The famed African American writer wrote “Beloved” and “Song of Solomon” among other acclaimed works.

By Minyvonne Burke and David K. Li, NBC News

Internationally acclaimed author Toni Morrison, whose prose spoke to the pain and resiliency of the African American experience, has died, her family and publisher announced on Tuesday.

She died in a New York City hospital Monday night at age 88.

“We are profoundly sad to report that Toni Morrison has died at the age of eighty-eight. She died last night at Montefiore Medical Center in New York,” publisher Penguin Random House said in a statement.
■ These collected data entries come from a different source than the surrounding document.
(* ===== verification/Tables.v ===== *)
(** The row tables of the schema (migrations/): for each one the [Table] of
    its constraints and the proof of the [TableLaws]. *)

From S2P Require Import Prelude.
From S2P Require Import Model.
From S2P Require Import Store.

(** ** Foreign keys *)

(** [REFERENCES feeds(feed_guid)]. *)
Definition feed_exists (db : Db) (feed_guid : string) : bool :=
  is_some (feeds db !! feed_guid).

(** [REFERENCES tracks(feed_guid, track_guid)]. *)
Definition track_exists (db : Db) (feed_guid track_guid : string) : bool :=
  is_some (tracks db !! (feed_guid, track_guid)).

(** ** Stored forms

    [custom_key] and [custom_value] are stored with [unwrap_or("")] and read
    back with [NULLIF(.., '')]. *)

Definition custom_column (o : option string) : option string :=
  match o with
  | Some s => if str_is_empty s then None else Some s
  | None => None
  end.

Lemma custom_column_idemp o : custom_column (custom_column o) = custom_column o.
Proof. destruct o as [s|]; simpl; [|done]. destruct (str_is_empty s) eqn:H; simpl; by rewrite ?H. Qed.

Definition store_payment_route (n : Z) (r : PaymentRoute) : PaymentRoute :=
  PaymentRoute.mk (Some n) (PaymentRoute.track_guid r)
    (PaymentRoute.feed_guid r) (PaymentRoute.recipient_name r)
    (PaymentRoute.route_type r) (PaymentRoute.address r)
    (custom_column (PaymentRoute.custom_key r))
    (custom_column (PaymentRoute.custom_value r)) (PaymentRoute.split r)
    (PaymentRoute.fee r).

Definition store_feed_payment_route (n : Z) (r : FeedPaymentRoute) : FeedPaymentRoute :=
  FeedPaymentRoute.mk (Some n) (FeedPaymentRoute.feed_guid r)
    (FeedPaymentRoute.recipient_name r) (FeedPaymentRoute.route_type r)
    (FeedPaymentRoute.address r)
    (custom_column (FeedPaymentRoute.custom_key r))
    (custom_column (FeedPaymentRoute.custom_value r))
    (FeedPaymentRoute.split r) (FeedPaymentRoute.fee r).

Definition store_feed_list_value_raw (n : Z) (r : FeedListValueRaw) : FeedListValueRaw :=
  FeedListValueRaw.mk (Some n) (FeedListValueRaw.feed_guid r)
    (FeedListValueRaw.recipient_name r) (FeedListValueRaw.route_type r)
    (FeedListValueRaw.address r)
    (custom_column (FeedListValueRaw.custom_key r))
    (custom_column (FeedListValueRaw.custom_value r))
    (FeedListValueRaw.split r) (FeedListValueRaw.fee r)
    (FeedListValueRaw.position r).

Definition store_feed_remote_item_raw (n : Z) (r : FeedRemoteItemRaw) : FeedRemoteItemRaw :=
  FeedRemoteItemRaw.mk (Some n) (FeedRemoteItemRaw.feed_guid r)
    (FeedRemoteItemRaw.position r) (FeedRemoteItemRaw.medium r)
    (FeedRemoteItemRaw.remote_feed_guid r)
    (FeedRemoteItemRaw.remote_feed_url r) (FeedRemoteItemRaw.rel r)
    (FeedRemoteItemRaw.source r) (FeedRemoteItemRaw.remote_item_guid r)
    (FeedRemoteItemRaw.remote_item_title r).

Definition store_track_remote_item_raw (n : Z) (r : TrackRemoteItemRaw) : TrackRemoteItemRaw :=
  TrackRemoteItemRaw.mk (Some n) (TrackRemoteItemRaw.feed_guid r)
    (TrackRemoteItemRaw.track_guid r) (TrackRemoteItemRaw.position r)
    (TrackRemoteItemRaw.medium r) (TrackRemoteItemRaw.remote_feed_guid r)
    (TrackRemoteItemRaw.remote_feed_url r) (TrackRemoteItemRaw.rel r)
    (TrackRemoteItemRaw.source r).

Definition store_source_contributor_claim (n : Z) (r : SourceContributorClaim) : SourceContributorClaim :=
  SourceContributorClaim.mk (Some n) (SourceContributorClaim.feed_guid r)
    (SourceContributorClaim.entity_type r)
    (SourceContributorClaim.entity_id r) (SourceContributorClaim.position r)
    (SourceContributorClaim.name r) (SourceContributorClaim.role r)
    (SourceContributorClaim.role_norm r)
    (SourceContributorClaim.group_name r) (SourceContributorClaim.href r)
    (SourceContributorClaim.img r) (SourceContributorClaim.npub r)
    (SourceContributorClaim.source r)
    (SourceContributorClaim.extraction_path r)
    (SourceContributorClaim.observed_at r).

Definition store_source_entity_id_claim (n : Z) (r : SourceEntityIdClaim) : SourceEntityIdClaim :=
  SourceEntityIdClaim.mk (Some n) (SourceEntityIdClaim.feed_guid r)
    (SourceEntityIdClaim.entity_type r) (SourceEntityIdClaim.entity_id r)
    (SourceEntityIdClaim.position r) (SourceEntityIdClaim.scheme r)
    (SourceEntityIdClaim.value r) (SourceEntityIdClaim.source r)
    (SourceEntityIdClaim.extraction_path r)
    (SourceEntityIdClaim.observed_at r).

Definition store_source_entity_link (n : Z) (r : SourceEntityLink) : SourceEntityLink :=
  SourceEntityLink.mk (Some n) (SourceEntityLink.feed_guid r)
    (SourceEntityLink.entity_type r) (SourceEntityLink.entity_id r)
    (SourceEntityLink.position r) (SourceEntityLink.link_type r)
    (SourceEntityLink.url r) (SourceEntityLink.source r)
    (SourceEntityLink.extraction_path r) (SourceEntityLink.observed_at r)
    (SourceEntityLink.label r).

Definition store_source_release_claim (n : Z) (r : SourceReleaseClaim) : SourceReleaseClaim :=
  SourceReleaseClaim.mk (Some n) (SourceReleaseClaim.feed_guid r)
    (SourceReleaseClaim.entity_type r) (SourceReleaseClaim.entity_id r)
    (SourceReleaseClaim.position r) (SourceReleaseClaim.claim_type r)
    (SourceReleaseClaim.claim_value r) (SourceReleaseClaim.source r)
    (SourceReleaseClaim.extraction_path r)
    (SourceReleaseClaim.observed_at r).

Definition store_source_item_enclosure (n : Z) (r : SourceItemEnclosure) : SourceItemEnclosure :=
  SourceItemEnclosure.mk (Some n) (SourceItemEnclosure.feed_guid r)
    (SourceItemEnclosure.entity_type r) (SourceItemEnclosure.entity_id r)
    (SourceItemEnclosure.position r) (SourceItemEnclosure.url r)
    (SourceItemEnclosure.mime_type r) (SourceItemEnclosure.bytes r)
    (SourceItemEnclosure.rel r) (SourceItemEnclosure.title r)
    (SourceItemEnclosure.is_primary r) (SourceItemEnclosure.source r)
    (SourceItemEnclosure.extraction_path r)
    (SourceItemEnclosure.observed_at r).
(** ** Track remote items *)

Definition get_track_remote_items_for_track (track_guid : string) :
    DB (list TrackRemoteItemRaw) :=
  query (λ db, Scoped.row <$>
    order_by (λ s, [VInt (TrackRemoteItemRaw.position (Scoped.row s))])
      (List.filter (λ s, TrackRemoteItemRaw.track_guid (Scoped.row s) =s track_guid)
         (track_remote_items_raw db))).

Definition in_item_scope (feed_guid track_guid : string) (s : Scoped TrackRemoteItemRaw) : bool :=
  (TrackRemoteItemRaw.track_guid (Scoped.row s) =s track_guid)
  && in_feed_or_null feed_guid (Scoped.feed s).

Definition track_remote_items_order (s : Scoped TrackRemoteItemRaw) : list SqlVal :=
  [VInt (TrackRemoteItemRaw.position (Scoped.row s))].

Definition get_track_remote_items_for_feed_track (feed_guid track_guid : string) :
    DB (list TrackRemoteItemRaw) :=
  query (λ db, Scoped.row <$> order_by track_remote_items_order
    (List.filter (in_item_scope feed_guid track_guid) (track_remote_items_raw db))).

(** The row of an item under a feed column and a track; [unwrap_or_default]
    reads a [NULL] feed as the empty text. *)
Definition item_of_track (feed : option string) (track_guid : string)
    (item : TrackRemoteItemRaw) : Scoped TrackRemoteItemRaw :=
  Scoped.mk feed
    (TrackRemoteItemRaw.mk None (unwrap_or "" feed) track_guid
       (TrackRemoteItemRaw.position item) (TrackRemoteItemRaw.medium item)
       (TrackRemoteItemRaw.remote_feed_guid item)
       (TrackRemoteItemRaw.remote_feed_url item) (TrackRemoteItemRaw.rel item)
       (TrackRemoteItemRaw.source item)).

Definition replace_track_remote_items_raw (track_guid : string)
    (remote_items : list TrackRemoteItemRaw) : DB unit :=
  _ ← delete_where track_remote_items_raw_table
        (λ s, TrackRemoteItemRaw.track_guid (Scoped.row s) =s track_guid);
  for_each (λ item, insert track_remote_items_raw_table
      (item_of_track None (TrackRemoteItemRaw.track_guid item) item))
    remote_items.

Definition replace_track_remote_items_raw_for_feed_track (feed_guid track_guid : string)
    (remote_items : list TrackRemoteItemRaw) : DB unit :=
  _ ← delete_where track_remote_items_raw_table (in_item_scope feed_guid track_guid);
  for_each (λ item, insert track_remote_items_raw_table
      (item_of_track (Some (or_feed (TrackRemoteItemRaw.feed_guid item) feed_guid))
         track_guid item))
    remote_items.

Definition track_remote_items_changed (existing new : list TrackRemoteItemRaw) : bool :=
  (length existing != length new)
  || any_zip (λ a b,
       (TrackRemoteItemRaw.position a != TrackRemoteItemRaw.position b)
       || (TrackRemoteItemRaw.medium a != TrackRemoteItemRaw.medium b)
       || (TrackRemoteItemRaw.remote_feed_guid a != TrackRemoteItemRaw.remote_feed_guid b)
       || (TrackRemoteItemRaw.remote_feed_url a != TrackRemoteItemRaw.remote_feed_url b)
       || (TrackRemoteItemRaw.source a != TrackRemoteItemRaw.source b))
       existing new.

(** ** Instances *)

Definition payment_routes_fields (r : PaymentRoute) :=
  (PaymentRoute.recipient_name r, PaymentRoute.route_type r, PaymentRoute.address r,
   PaymentRoute.custom_key r, PaymentRoute.custom_value r, PaymentRoute.split r,
   PaymentRoute.fee r).

#[export] Instance payment_routes_snapshot :
    Snapshot (X := string * string) payment_routes_table := {|
  snap_in := λ '(f, t) r,
    (PaymentRoute.feed_guid r =s f) && (PaymentRoute.track_guid r =s t);
  snap_own := λ '(f, t) r,
    (PaymentRoute.feed_guid r =s f) && (PaymentRoute.track_guid r =s t);
  snap_exists := λ '(f, t) db, track_exists db f t;
  snap_dedupe := λ l, l;
  snap_order := λ _, [];
  snap_fields := payment_routes_fields;
  snap_norm := λ '(n, ty, a, k, v, s, e), (n, ty, a, custom_column k, custom_column v, s, e);
  snap_cols := λ _, []
|}.

#[export] Instance payment_routes_snapshot_laws :
  SnapshotLaws (X := string * string) payment_routes_table.
Proof.
  split; try apply _; try done.
  - intros [f t] r db [Hf%String.eqb_eq Ht%String.eqb_eq]%andb_true_iff.
    simpl in *. by subst.
  - by intros [f t].
  - intros m n []; cbv -[custom_column]. by rewrite !custom_column_idemp.
  - intros v. repeat (destruct v as [v ?]). cbn. by rewrite !custom_column_idemp.
Qed.

(** The splits as rows that carry their recipients: what
    [insert_value_time_split] leaves when it succeeds. *)
Definition full_splits_table : Table (Scoped ValueTimeSplit) (list SqlVal) := {|
  tbl_get := value_time_splits;
  tbl_set := set_value_time_splits;
  tbl_fk := tbl_fk value_time_splits_table;
  tbl_check := λ s, tbl_check value_time_splits_table s
    && forallb (λ r, 0 <=? ValueTimeSplitRecipient.split r)
         (ValueTimeSplit.recipients (Scoped.row s));
  tbl_key := λ _, None;
  tbl_store := λ n s, Scoped.mk (Scoped.feed s)
    (with_recipients (store_recipient <$> ValueTimeSplit.recipients (Scoped.row s))
       (store_value_time_split n (Scoped.row s)));
  tbl_id := λ s, ValueTimeSplit.id (Scoped.row s)
|}.

#[export] Instance full_splits_laws : TableLaws full_splits_table.
Proof. table_laws. Qed.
Her novels included “Beloved,” “The Bluest Eye,” “Sula,” “Song of Solomon,” “Tar Baby,” “Jazz,” “Paradise,” “Gold Help the Child,” “Home,” “A Mercy” and “Love.”

Morrison was awarded the 1993 Nobel Prize for Literature, the first African American woman to be so honored. Judges hailed her “novels characterized by visionary force and poetic import, gives life to an essential aspect of American reality.”

She was also bestowed America’s highest civilian honor, the Presidential Medal of Freedom, in 2012.

“Morrison’s novels were celebrated and embraced by booksellers, critics, educators, readers, and librarians,” the publisher said. “Her work also ignited controversy, notably in school districts that tried to ban her books. Few American writers won more awards for their books and writing.

The author’s family in a statement called her “our adored mother and grandmother.”

“She was an extremely devoted mother, grandmother, and aunt who reveled in being with her family and friends,” said the statement released by Princeton University, where Morrison taught.

“The consummate writer who treasured the written word, whether her own, her students or others, she read voraciously and was most at home when writing. Although her passing represents a tremendous loss, we are grateful she had a long, well lived life.”

Writer and TV producer Shonda Rhimes said Tuesday that Morrison was her inspiration.

“She made me understand `writer’ was a fine profession. I grew up wanting to be only her,” Rhimes tweeted, minutes after Morrison’s passing was announced. “Dinner with her was a night I will never forget. Rest, Queen.”

President Barack Obama, when awarding her the Presidential Medal of Freedom said, “Toni Morrison’s prose brings us that kind of moral and emotional intensity that few writers ever attempt.”

“She believes that language ‘arcs toward the place where meaning might lie.’ The rest of us are lucky to be following along for the ride,” Obama said.